Here are some new ideas for you and Sandy that just “may” open the door to a new neighborly friendship!
May Day Baskets
May Day is typically celebrated by hanging a basket of flowers or sweets on your neighbor’s door, usually anonymously. If you’re caught leaving a May Basket, tradition says you have to exchange a kiss!
The basket: Get creative with your container!
- Small wicker baskets are inexpensive and can be found in abundance at thrift shops and flea markets. If its handle doesn’t allow the basket to hang from a doorknob, simply snip it off and tie on a ribbon hanger.
- Remove the label from a tin can. Use a hammer and nail to punch holes in the sides to hold a ribbon hanger, or make a handle out of wire. Here’s how.
- Patterned scrapbook paper or solid construction paper can be rolled into a cone and stapled or taped shut to form a container.
- Make a basket by cutting a paper plate in half. Glue half the plate to a full paper plate, right sides together, to form a pocket.
The flowers: Real, handmade or artificial blooms
- Wildflowers or blooms from your yard are lovely.
- Purchase a bouquet from your florist or greenhouse and divide the flowers into several smaller May Bouquets.
- Draw flowers on small paper plates or coffee filters and attach a stem made out of a popsicle stick or pipe cleaner.
- Check out these simple flower crafts kids can make.
- Artificial stems last forever and are very affordable.
Sweet treats: Tuck a surprise inside!
- May Day Baskets can also hold wrapped hard candies or lollipops.
- Wrap a couple of your favorite store-bought or homemade cookies in plastic wrap to keep them fresh.
- Write a sweet note or Scripture for your neighbor wishing them a happy spring.
Look, the winter is past,
and the rains are over and gone.
The flowers are springing up,
the season of singing birds has come,
and the cooing of turtledoves fills the air.
Song of Solomon 2:11-12 NLT
Host a May Day Picnic
Sunshine and blue skies are the perfect time to plan a neighborhood get together.
- Invite a neighbor or two to celebrate May Day with a picnic in your yard or at a local park.
- Sip May Punch—traditionally made with wine, herbs and fruit, you can make a “mocktail” version with white grape juice, seltzer water, basil and strawberries.
- Serve flower shaped cookies and fruit for light, springy snack.
While neighbors always enjoy a May Day surprise, there are others in your community who would love a visitor in any season—
- Contact a local nursing home and ask if you can deliver May Day baskets to residents. Ask their advice before using fresh flowers or food products. Ask if there are any residents in particular who would be cheered by a special visit.
- Deliver a care package of hand sanitizer, tissues, lozenges, a notepad and pen to people waiting in the Emergency Room.
- Drop off a basket to your nearest police or fire station with a note of thanks and a prayer for safety.
- With permission and planning, take May Day Baskets to the local jail or recovery center.

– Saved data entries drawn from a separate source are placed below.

(* ===== verification/AppStoreSafety.v ===== *)
(** * What the App Store component guarantees

    The router as a store client; a step of the monitor, fresh or stale; giving
    up; the upload that is recorded once; and what is asked of App Store
    Connect when a build is handed out or promoted. *)

From stdpp Require Import relations.
From S2P Require Import Prelude Contract RustStr Labels F64 Rollout Stores Db Access Builds Runners Creation Publishing Releases Environments AppStore Rollouts Promotions AppStoreRuns ReleaseSafety.

Local Open Scope Z_scope.

(** ** Changes Apple made, without faults *)

Section Follow.
Context {outside : AppStoreOutside} {client : ReleaseStoreClient} {laws : ReleaseStoreLaws}.

(** A change read from the store reaches no client: it is accepted and
    recorded, or it changes nothing. *)
Lemma follow_accepted id ch actor reason now d p r :
  releases d !! id = Some r -> is_nan (rl_rollout_fraction r) = false -> ch_from_store ch = true ->
  accepts ch r = true ->
  exists d' e rel, transition_release id ch actor reason now (World d [] p)
      = (World d' [] (p ++ [ReleaseChanged e]), Ok rel) /\
    releases d' = <[id := changed_row ch now r]> (releases d) /\ app_store_links d' = app_store_links d.
Proof.
  intros Hr Hnan Hs Ha. unfold transition_release. unfold accepts in Ha.
  rewrite !andb_true_iff in Ha. destruct Ha as [[[[H1 H2] H3] H4] H5].
  rewrite (clean_bind _ _ _ _ _ (clean_load id d p r Hr)). cbn [rel_row row_to_release].
  rewrite !clean_guard by done. rewrite Hs. unfold mbind at 1, M_bind at 1. cbn [mret M_ret].
  destruct (clean_record id r ch actor (clean_reason reason) now d p Hr (f64_eq_refl _ Hnan)) as (d' & Hrec & Hd' & Hl).
  rewrite (clean_bind _ _ _ _ _ Hrec).
  assert (Hr' : releases d' !! id = Some (changed_row ch now r)) by by rewrite Hd', lookup_insert_eq.
  rewrite (clean_bind _ _ _ _ _ (clean_load id d' p _ Hr')).
  unfold mbind, M_bind, audit, write_audit_log, catch. rewrite clean_sql. cbn.
  eexists _, _, _. split; [reflexivity|]. done.
Qed.

(** A change decided on a state the release has left is a conflict. *)
Lemma follow_stale id ch actor reason now d p r :
  releases d !! id = Some r -> as_expected (ch_expect ch) r = false ->
  transition_release id ch actor reason now (World d [] p) = (World d [] p, Err reload).
Proof.
  intros Hr Hx. unfold transition_release.
  rewrite (clean_bind _ _ _ _ _ (clean_load id d p r Hr)). cbn [rel_row row_to_release].
  unfold mbind, M_bind. by rewrite Hx.
Qed.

What you’re really delivering…
My neighbor Kathy called me a few minutes after I left a small gift at her door. “I guess I’m your neighbor?” she said hesitantly. “I live on Rosewood Drive? I don’t know very many people here. I’m sick. I’m waiting for a double lung transplant. I’ve been very isolated because of my illness.”
Kathy was in tears as she thanked me for the gift. “You don’t know how much it means to me that someone thought of me and wants to be my friend.”